(** C9 (amended). When the first parse succeeds, the speed lookup is built
    without an exception and every timestamp in it has text, the
    conversion does not raise; and if the rewritten text then fails to
    parse, what is emitted is the rewritten text itself, with no
    declaration and no indentation. *)
Theorem post_rewrite_fallback {R : Runtime} (content : str) (tree : ET.elem)
  (sd : speed_table) :
  ET_fromstring content = Some tree ->
  build_speed_data tree = Ok sd ->
  keys_have_text sd = true ->
  exists rewritten,
    inject_speeds sd (rewrite_rules content) = Ok rewritten
    /\ convert_tcx_string content = Ok (serialize rewritten)
    /\ (ET_fromstring rewritten = None ->
        convert_tcx_string content = Ok rewritten).
Proof.
  intros Hparse Hsd Hkeys.
  destruct (inject_speeds_total sd (rewrite_rules content) Hkeys)
    as [rewritten Hinj].
  exists rewritten.
  assert (Hc : convert_tcx_string content = Ok (serialize rewritten)).
  { unfold convert_tcx_string, convert_tree. rewrite Hparse. simpl.
    rewrite Hsd. simpl. now rewrite Hinj. }
  repeat split; [exact Hinj|exact Hc|].
  intros Hfail. rewrite Hc. unfold serialize. now rewrite Hfail.
Qed.

(* ================================================================= *)
(** ** The properties on the example documents *)

Section OnSamples.
Import Demo Samples.

(** The example trees are what the parser makes of the example texts. *)
Example sample_trees :
  ET_fromstring ride = Some ride_tree
  /\ ET_fromstring two_laps = Some two_laps_tree
  /\ ET_fromstring two_tracks = Some two_tracks_tree
  /\ ET_fromstring missing_speed = Some missing_speed_tree
  /\ ET_fromstring empty_distance = Some empty_distance_tree.
Proof. repeat split; vm_compute; reflexivity. Qed.

(** The scenario of one lap with three trackpoints at 0, 10 and 25 metres,
    ten seconds apart: speeds 0, 1.0 and 1.5, and no Creator, Resistance or
    lap-level block in the output. *)
Example ride_end_to_end :
  build_speed_data ride_tree = Ok ride_table
  /\ convert_tcx_string ride = Ok ride_converted.
Proof. split; vm_compute; reflexivity. Qed.

Lemma first_sample_speed_zero_witness :
  ET.findall (tcx "Trackpoint") ride_track
  = [] ++ ride_first :: [ride_second; ride_third]
  /\ float_of_text (ET.text ride_distance) = Ok (Float 0%Q)
  /\ exists st,
       for_each trackpoint_step ([] ++ [ride_first]) (track_start []) = Ok st
       /\ dict_get key_eqb (speed_data st) (ET.text ride_time)
          = Some (Int 0).
Proof.
  split; [vm_compute; reflexivity|]. split; [vm_compute; reflexivity|].
  destruct (first_sample_speed_zero (R:=runtime) ride_track [] []
              [ride_second; ride_third] ride_first ride_time ride_distance
              (Float 0%Q))
    as [_ (st & H1 & _ & H2 & _)].
  - vm_compute; reflexivity.
  - intros x [].
  - vm_compute; reflexivity.
  - vm_compute; reflexivity.
  - vm_compute; reflexivity.
  - exists st. split; [exact H1|exact H2].
Defined.

Lemma calculate_speed_zero_elapsed_witness :
  (exists a, parse_time (Some (lit t1)) = Ok a)
  /\ calculate_speed (Float 0%Q) (Float 10%Q) (Some (lit t1)) (Some (lit t1))
     = Ok (Int 0)
  /\ calculate_speed (Float 0%Q) (Float 10%Q) (Some (lit t1))
       (Some (lit "2024-01-01T11:00:10+01:00"))
     = Ok (Int 0).
Proof.
  split; [eexists; vm_compute; reflexivity|]. split.
  - eapply (proj1 calculate_speed_zero_elapsed). vm_compute; reflexivity.
  - eapply (proj1 (proj2 calculate_speed_zero_elapsed));
      vm_compute; reflexivity.
Defined.

(** C3, as stated, fails on [two_laps]: the first track starts at 10:00:10,
    the second lap passes the same timestamp as its second sample, and the
    lookup ends with 0.5 under it, not 0. *)
Lemma first_entry_overwritten :
  In laps_first_track (processed_tracks two_laps_tree)
  /\ sample_key laps_first_point = Some (key_of t1)
  /\ build_speed_data two_laps_tree = Ok laps_table
  /\ dict_get key_eqb laps_table (key_of t1) = Some (Float (1 # 2)%Q)
  /\ ~ (forall sd, build_speed_data two_laps_tree = Ok sd ->
                   dict_get key_eqb sd (key_of t1) = Some (Int 0)).
Proof.
  assert (Hb : build_speed_data two_laps_tree = Ok laps_table)
    by (vm_compute; reflexivity).
  assert (Hg : dict_get key_eqb laps_table (key_of t1)
               = Some (Float (1 # 2)%Q))
    by (vm_compute; reflexivity).
  split; [vm_compute; left; reflexivity|].
  split; [vm_compute; reflexivity|].
  split; [exact Hb|]. split; [exact Hg|].
  intros H. apply H in Hb. rewrite Hg in Hb. discriminate.
Qed.

Lemma speed_table_first_sample_witness :
  length ride_table
  <= length (@nil (key * num Q))
     + length (ET.findall (tcx "Trackpoint") ride_track)
  /\ dict_get key_eqb ride_table (key_of t0) = Some (Int 0).
Proof.
  split.
  - apply (proj1 speed_table_first_sample [] ride_table ride_track).
    vm_compute; reflexivity.
  - apply (proj2 speed_table_first_sample ride_tree ride_table []
             ride_track [] [] ride_first [ride_second; ride_third]
             (key_of t0)).
    + vm_compute; reflexivity.
    + vm_compute; reflexivity.
    + vm_compute; reflexivity.
    + intros x [].
    + vm_compute; reflexivity.
    + intros x [<-|[<-|[]]]; vm_compute; discriminate.
    + intros t x [].
Defined.

(** C7, as stated, fails on [two_tracks]: the second Track of the lap is a
    Track of the document, its trackpoint has a Time and a DistanceMeters,
    and the timestamp is not a key of the lookup. *)
Lemma second_track_ignored :
  In second_track (ET.findall (tcx "Track") two_tracks_tree)
  /\ In second_point (ET.findall (tcx "Trackpoint") second_track)
  /\ sample_key second_point = Some (key_of t1)
  /\ build_speed_data two_tracks_tree = Ok [(key_of t0, Int 0)]
  /\ dict_get key_eqb [(key_of t0, @Int Q 0)] (key_of t1) = None.
Proof.
  split; [vm_compute; right; left; reflexivity|].
  split; [vm_compute; left; reflexivity|].
  repeat split; vm_compute; reflexivity.
Qed.

Lemma first_track_samples_in_lookup_witness :
  exists speed, dict_get key_eqb ride_table (key_of t2) = Some speed.
Proof.
  apply (first_track_samples_in_lookup ride_tree ride_activity ride_lap
           ride_track ride_third ride_table (key_of t2)).
  - vm_compute; reflexivity.
  - vm_compute; left; reflexivity.
  - vm_compute; left; reflexivity.
  - vm_compute; reflexivity.
  - vm_compute; right; right; left; reflexivity.
  - vm_compute; reflexivity.
Defined.

(** C9, as stated, fails on [empty_distance]: the first parse succeeds and
    the conversion ends in an exception, with no output. *)
Lemma parsed_input_can_raise :
  ET_fromstring empty_distance = Some empty_distance_tree
  /\ convert_tcx_string empty_distance = Raise TypeError
  /\ ~ (exists output, convert_tcx_string empty_distance = Ok output).
Proof.
  assert (Hc : convert_tcx_string empty_distance = Raise TypeError)
    by (vm_compute; reflexivity).
  split; [vm_compute; reflexivity|]. split; [exact Hc|].
  intros [output H]. rewrite Hc in H. discriminate.
Qed.

(** On [ride] the rewritten text uses the prefix [ns3], which the document
    does not declare: the second parse fails and the text is emitted as it
    is. *)
Lemma post_rewrite_fallback_witness :
  ET_fromstring ride = Some ride_tree
  /\ ET_fromstring ride_converted = None
  /\ convert_tcx_string ride = Ok ride_converted.
Proof.
  split; [vm_compute; reflexivity|]. split; [vm_compute; reflexivity|].
  destruct (post_rewrite_fallback ride ride_tree ride_table)
    as (rewritten & Hinj & _ & Hfall).
  - vm_compute; reflexivity.
  - vm_compute; reflexivity.
  - vm_compute; reflexivity.
  - assert (Hc : inject_speeds ride_table (rewrite_rules ride)
                 = Ok ride_converted) by (vm_compute; reflexivity).
    rewrite Hc in Hinj. injection Hinj as <-.
    apply Hfall. vm_compute; reflexivity.
Defined.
+ + + +
ACTIVITY: Determine how many lines of the entries above carry the string "Hinj", and give that number alone.

COMPLETED TASK: 5